Every reform conversation about nonprofit hospitals starts at the wrong agency.
The IRS does not enforce accountability requirements for nonprofit hospitals. It cannot. Its only enforcement tool is revocation of tax-exempt status, an action the IRS has not taken against a major nonprofit hospital system in decades.
The enforcer is the state attorney general, empowered by parens patriae, a common-law principle that makes the AG the legal guardian of charitable assets held in public trust.
Every nonprofit hospital in America operates under that doctrine.
Almost none of them operate as if it applies.
THE ENFORCER NOBODY TALKS ABOUT
A nonprofit hospital is not owned by anyone. That is the technical meaning of “nonprofit.” Its assets are held in trust for the public benefit. Its board members are trustees, not shareholders. Its tax exemption is the price the state pays for that trust relationship.
When a trustee breaches the trust, the law gives someone standing to sue the trustee. That someone is the attorney general.
The AG can subpoena board members, issue civil investigative demands, block mergers and acquisitions, sue for breach of fiduciary duty, and demand compliance with charity care. In some states, the AG can revoke charitable status outright.
These are not theoretical powers. They are statutory powers, common law powers, and, in eight states, healthcare-specific statutory powers.
The IRS is largely a paper tiger when it comes to nonprofit hospital enforcement. The state AG is the regulator that the law actually empowered.
The carriers know this. The hospital systems know this. The AGs know this. The patient does not.

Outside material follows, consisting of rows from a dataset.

Lemma set_mp_same k : set_mp (k_mach k, k_pmem k) k = k.
Proof.
  unfold set_mp, set_st, k_mach, k_pmem. destruct k as [[[s il] [[pm fl] pu]] v mm vn tm fs ti ps cn]. cbn. by rewrite bset_mach_same.
Qed.
Lemma on_tms_task k t tm : k_tmem k !! t = Some tm → on_tms (task_mem t) k = Ok tm k.
Proof.
  intros E. unfold on_tms, zoom, task_mem, deref. cbn. rewrite E. f_equal.
  transitivity (set_mp (k_mach k, k_pmem k) k); [by destruct k|apply set_mp_same].
Qed.
(** The bytes stored through the page table of the running task. *)
Lemma user_out_ok k t tm root pt a d : mytask (k_mach k) = Some t → k_tmem k !! t = Some tm → t_pagetable tm = paddr_of root →
  uspace_ok root pt (k_pmem k) → readable pt (k_pmem k) a (length d) →
  ∃ p, user_out a d k = Ok tt (set_mp (k_mach k, p) k) ∧ uspace_ok root pt p ∧
    ∀ x, user_byte pt p x = if decide (a ≤ x < a + Z.of_nat (length d)) then d !! Z.to_nat (x - a) else user_byte pt (k_pmem k) x.
Proof.
  intros Ht Etm Er U R. destruct (copy_to_user_spec root pt (k_mach k) (λ s, Switch s) (length d) a d (k_pmem k) U ltac:(lia) R) as (p & E & U' & B).
  exists p. split; [|done]. unfold user_out, self_task. rewrite (bind_deref _ _ _ t) by done.
  rewrite (bind_ok _ _ _ _ _ (on_tms_task k t tm Etm)). unfold on_tms, on_page, zoom. cbn [ts_pm]. rewrite Er, E. done.
Qed.

(** A status address of [sys_wait]: zero, or four bytes the running task can write. *)
Definition status_ok (k : kern (S:=S)) (t root : nat) (pt : gmap (list Z) nat) (a0 : Z) : Prop :=
  t_pagetable <$> k_tmem k !! t = Some (paddr_of root) ∧ uspace_ok root pt (k_pmem k) ∧ readable pt (k_pmem k) a0 4.
(** The memory of the user after a status has been stored. *)
Definition stored (pt : gmap (list Z) nat) (a0 v : Z) (p p' : pmem) : Prop :=
  ∀ x, user_byte pt p' x = if decide (a0 ≤ x < a0 + 4) then le_split 4 (u32 v) !! Z.to_nat (x - a0) else user_byte pt p x.

(** The store of the status leaves everything else as it is. *)
Lemma status_out k t root pt a0 v : mytask (k_mach k) = Some t → (a0 ≠ 0 → status_ok k t root pt a0) →
  ∃ p, (if negb (a0 =? 0) then user_out a0 (le_split 4 (u32 v)) else ret tt) k = Ok tt (set_mp (k_mach k, p) k) ∧
    if decide (a0 = 0) then p = k_pmem k else stored pt a0 v (k_pmem k) p.
Proof.
  intros Ht Hs. destruct (Z.eqb_spec a0 0) as [->|Hne].
  - exists (k_pmem k). rewrite decide_True by done. cbn [negb]. by rewrite set_mp_same.
  - cbn [negb]. destruct (Hs Hne) as (Er & U & R). destruct (k_tmem k !! t) as [tm|] eqn:Etm; [|done].
    injection Er as Er. destruct (user_out_ok k t tm root pt a0 (le_split 4 (u32 v)) Ht Etm Er U) as (p & E & _ & B); [by rewrite length_le_split|].
    exists p. split; [exact E|]. rewrite decide_False by done. intros x. rewrite B, length_le_split. done.
Qed.
Lemma reap_spec ch k t l1 c l2 a0 root pt : tree_ok ch (k_cnodes k) (k_procs k) → length (m_tasks (k_mach k)) = NPROC →
  mytask (k_mach k) = Some t → ch !! t = Some (l1 ++ c :: l2) → (a0 ≠ 0 → status_ok k t root pt a0) →
  ∃ k' p ts, k_procs k !! c = Some p ∧ m_tasks (k_mach k) !! c = Some ts ∧ reap c a0 k = Ok (p_pid p) k' ∧
    tree_ok (<[t := l1 ++ l2]> ch) (k_cnodes k') (k_procs k') ∧ k_procs k' = k_procs k ∧
    k_mach k' = set_tasks <[c := MkTsk FREE (tchan ts)]> (k_mach k) ∧
    if decide (a0 = 0) then k_pmem k' = k_pmem k else stored pt a0 (p_exit p) (k_pmem k) (k_pmem k').
Proof.
  intros T Hn Ht Hl Hs. assert (Hc : (c < NPROC)%nat) by (apply (tr_range ch _ _ t _ c T Hl); set_solver).
  destruct (lookup_lt_is_Some_2 (k_procs k) c) as [p Ep]; [by rewrite (tr_len _ _ _ T)|].
  destruct (lookup_lt_is_Some_2 (m_tasks (k_mach k)) c) as [ts Ets]; [by rewrite Hn|].
  destruct (tree_remove ch (k_cnodes k) (k_procs k) t l1 c l2 T Hl) as (h & Eh & T').
  destruct (status_out (set_cnodes h k) t root pt a0 (p_exit p) Ht Hs) as (pm & Eo & B).
  eexists _, p, ts. split; [done|]. split; [done|]. split.
  { unfold reap, proc_at. rewrite (bind_deref _ _ _ p) by done. unfold cnodes_op. erewrite bind_update by (rewrite Eh; reflexivity).
    rewrite (bind_ok _ _ _ _ _ Eo). erewrite bind_ok; [reflexivity|]. apply (put_state_ok c FREE _ ts).
    change (k_mach (set_mp (?m, pm) ?s)) with (bmach (bset_mach m (k_st s).1.1)). rewrite bmach_set. exact Ets. }
  cbn. split; [exact T'|]. split; [done|]. split.
  - rewrite k_mach_set. f_equal. change (k_mach (set_mp (?m, pm) ?s)) with (bmach (bset_mach m (k_st s).1.1)). by rewrite bmach_set.
  - exact B.
Qed.
End procs.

This article is about the patient’s findings.
THE MAP
Authority over nonprofit hospitals is divided across three tiers. We mapped every state.
TIER 1: PRE-APPROVAL AUTHORITY (8 states). California, Massachusetts, Ohio, Connecticut, New Jersey, Oregon, Rhode Island, and Wisconsin. In these states, a nonprofit hospital cannot complete a merger, acquisition, asset sale, or material transfer of control without the AG’s affirmative written approval. The AG has statutory authority to disapprove, condition, or block the transaction. Appeals run through the civil court.
TIER 2: NOTIFICATION WITHOUT CONSEQUENCE (14 states). Colorado, Illinois, Indiana, Maine, Maryland, Minnesota, Nebraska, New Hampshire, New Mexico, New York, North Dakota, Vermont, Washington, and West Virginia. In these states, a nonprofit hospital must notify the AG before a transaction closes. The AG may comment, investigate, or object. The AG cannot block. The transaction proceeds whether the AG approves or not.
TIER 3: COMMON LAW ONLY (28 states). Every other state. The AG retains common law authority over charitable trusts, but no healthcare-specific statute requires notice, review, or approval of nonprofit hospital transactions. Florida and Texas, two states with combined nonprofit hospital revenues exceeding $36 billion annually, sit in this tier. Michigan, the only state that wrote a hospital exemption directly into its charitable trust statute, sits here too.